Lemma py_sorted_Z_id (v : list Z) : StronglySorted Z.le v -> py_sorted Z.ltb v = v.
Proof.
  intros Hs. apply (Sorted_unique Z.le).
  - apply StronglySorted_Sorted, py_sorted_Z_sorted.
  - by apply StronglySorted_Sorted.
  - apply py_sorted_perm.
Qed.

Lemma StronglySorted_lt_NoDup (v : list Z) : StronglySorted Z.lt v -> NoDup v.
Proof.
  induction 1 as [|x v _ IH Hx]; constructor; [|done].
  intros Hin. eapply Forall_forall in Hx; [|exact Hin]. lia.
Qed.

(** The variants of a set, whatever the order in which it yields its
    elements: the strictly increasing tuples of [w] of them. *)
Lemma v_set_of_spec (variants : list Z) (w : nat) (v : list Z) :
  NoDup variants ->
  v ∈ v_set_of variants w
  <-> StronglySorted Z.lt v /\ length v = w /\ forall x, x ∈ v -> x ∈ variants.
Proof.
  intros Hnd. rewrite v_set_of_elem. split.
  - intros (c & [Hsub Hlen]%combinations_spec & ->).
    split; [|split].
    + apply StronglySorted_strict; [apply py_sorted_Z_sorted|].
      rewrite py_sorted_perm. by eapply sublist_NoDup.
    + by rewrite py_sorted_length.
    + intros x. rewrite py_sorted_perm. intros Hx. by eapply elem_of_sublist.
  - intros (Hs & Hlen & Hsub).
    pose proof (StronglySorted_lt_NoDup v Hs) as Hv.
    set (c := filter (fun x => x ∈ v) variants).
    assert (c ≡ₚ v) as Hperm.
    { apply NoDup_Permutation; [by apply NoDup_filter|done|].
      intros x. unfold c. rewrite list_elem_of_filter.
      split; [by intros [? _] | intros Hx; split; [done | by apply Hsub]]. }
    exists c. split.
    + apply combinations_spec. split; [apply sublist_filter|]. by rewrite Hperm.
    + rewrite (py_sorted_Z_perm c v Hperm). symmetry. apply py_sorted_Z_id.
      eapply StronglySorted_weaken; [|exact Hs]. intros x y. lia.
Qed.

End v_set_facts.

Section for_future_facts.
Import VariantsGenerator.

Lemma Zsum_app (c d : list Z) : Zsum (c ++ d) = (Zsum c + Zsum d)%Z.
Proof. induction c as [|x c IH]; simpl; [done|]. rewrite IH. lia. Qed.

Lemma Zsum_perm (c d : list Z) : c ≡ₚ d -> Zsum c = Zsum d.
Proof. induction 1; simpl; lia. Qed.

Lemma cwr_nil {A} (r : nat) : combinations_with_replacement ([] : list A) (S r) = [].
Proof. reflexivity. Qed.

Lemma cwr_cons {A} (x : A) (pool : list A) (r : nat) :
  combinations_with_replacement (x :: pool) (S r)
  = (cons x <$> combinations_with_replacement (x :: pool) r)
    ++ combinations_with_replacement pool (S r).
Proof. reflexivity. Qed.

(** A combination with replacement has [r] entries, all from the pool. *)
Lemma cwr_sound {A} (pool : list A) (r : nat) (c : list A) :
  c ∈ combinations_with_replacement pool r ->
  length c = r /\ Forall (fun x => x ∈ pool) c.
Proof.
  revert pool c. induction r as [|r IHr]; intros pool c.
  { intros ->%list_elem_of_singleton. by split. }
  induction pool as [|x pool IHpool]; [by intros ?%elem_of_nil|].
  rewrite cwr_cons, elem_of_app, list_elem_of_fmap. intros [(c' & -> & Hc')|Hc].
  - apply IHr in Hc' as [<- Hall]. split; [done|]. constructor; [constructor|done].
  - apply IHpool in Hc as [Hlen Hall]. split; [done|].
    eapply Forall_impl; [exact Hall|]. intros y Hy. by constructor.
Qed.

Lemma cwr_replicate {A} (x : A) (pool : list A) (r : nat) :
  replicate r x ∈ combinations_with_replacement (x :: pool) r.
Proof.
  induction r as [|r IH]; [constructor|].
  rewrite cwr_cons. apply elem_of_app. left. apply list_elem_of_fmap. by exists (replicate r x).
Qed.

Lemma cwr_prepend {A} (x : A) (pool : list A) (n r : nat) (c : list A) :
  c ∈ combinations_with_replacement pool (S r) ->
  replicate n x ++ c ∈ combinations_with_replacement (x :: pool) (n + S r).
Proof.
  intros Hc. induction n as [|n IH].
  - change (c ∈ combinations_with_replacement (x :: pool) (S r)).
    rewrite cwr_cons. apply elem_of_app. by right.
  - change (x :: (replicate n x ++ c)
            ∈ combinations_with_replacement (x :: pool) (S (n + S r))).
    rewrite cwr_cons. apply elem_of_app. left. apply list_elem_of_fmap. by eexists.
Qed.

§ **Problem to solve**:
Write out exactly the lines above from the line with "(x :: pool) r)" through the line with "c ∈ combinations_with_replacement pool (S", both of them included, and leave out all other lines.

§ **Written answer**:
  = (cons x <$> combinations_with_replacement (x :: pool) r)
    ++ combinations_with_replacement pool (S r).
Proof. reflexivity. Qed.

(** A combination with replacement has [r] entries, all from the pool. *)
Lemma cwr_sound {A} (pool : list A) (r : nat) (c : list A) :
  c ∈ combinations_with_replacement pool r ->
  length c = r /\ Forall (fun x => x ∈ pool) c.
Proof.
  revert pool c. induction r as [|r IHr]; intros pool c.
  { intros ->%list_elem_of_singleton. by split. }
  induction pool as [|x pool IHpool]; [by intros ?%elem_of_nil|].
  rewrite cwr_cons, elem_of_app, list_elem_of_fmap. intros [(c' & -> & Hc')|Hc].
  - apply IHr in Hc' as [<- Hall]. split; [done|]. constructor; [constructor|done].
  - apply IHpool in Hc as [Hlen Hall]. split; [done|].
    eapply Forall_impl; [exact Hall|]. intros y Hy. by constructor.
Qed.

Lemma cwr_replicate {A} (x : A) (pool : list A) (r : nat) :
  replicate r x ∈ combinations_with_replacement (x :: pool) r.
Proof.
  induction r as [|r IH]; [constructor|].
  rewrite cwr_cons. apply elem_of_app. left. apply list_elem_of_fmap. by exists (replicate r x).
Qed.

Lemma cwr_prepend {A} (x : A) (pool : list A) (n r : nat) (c : list A) :
  c ∈ combinations_with_replacement pool (S r) ->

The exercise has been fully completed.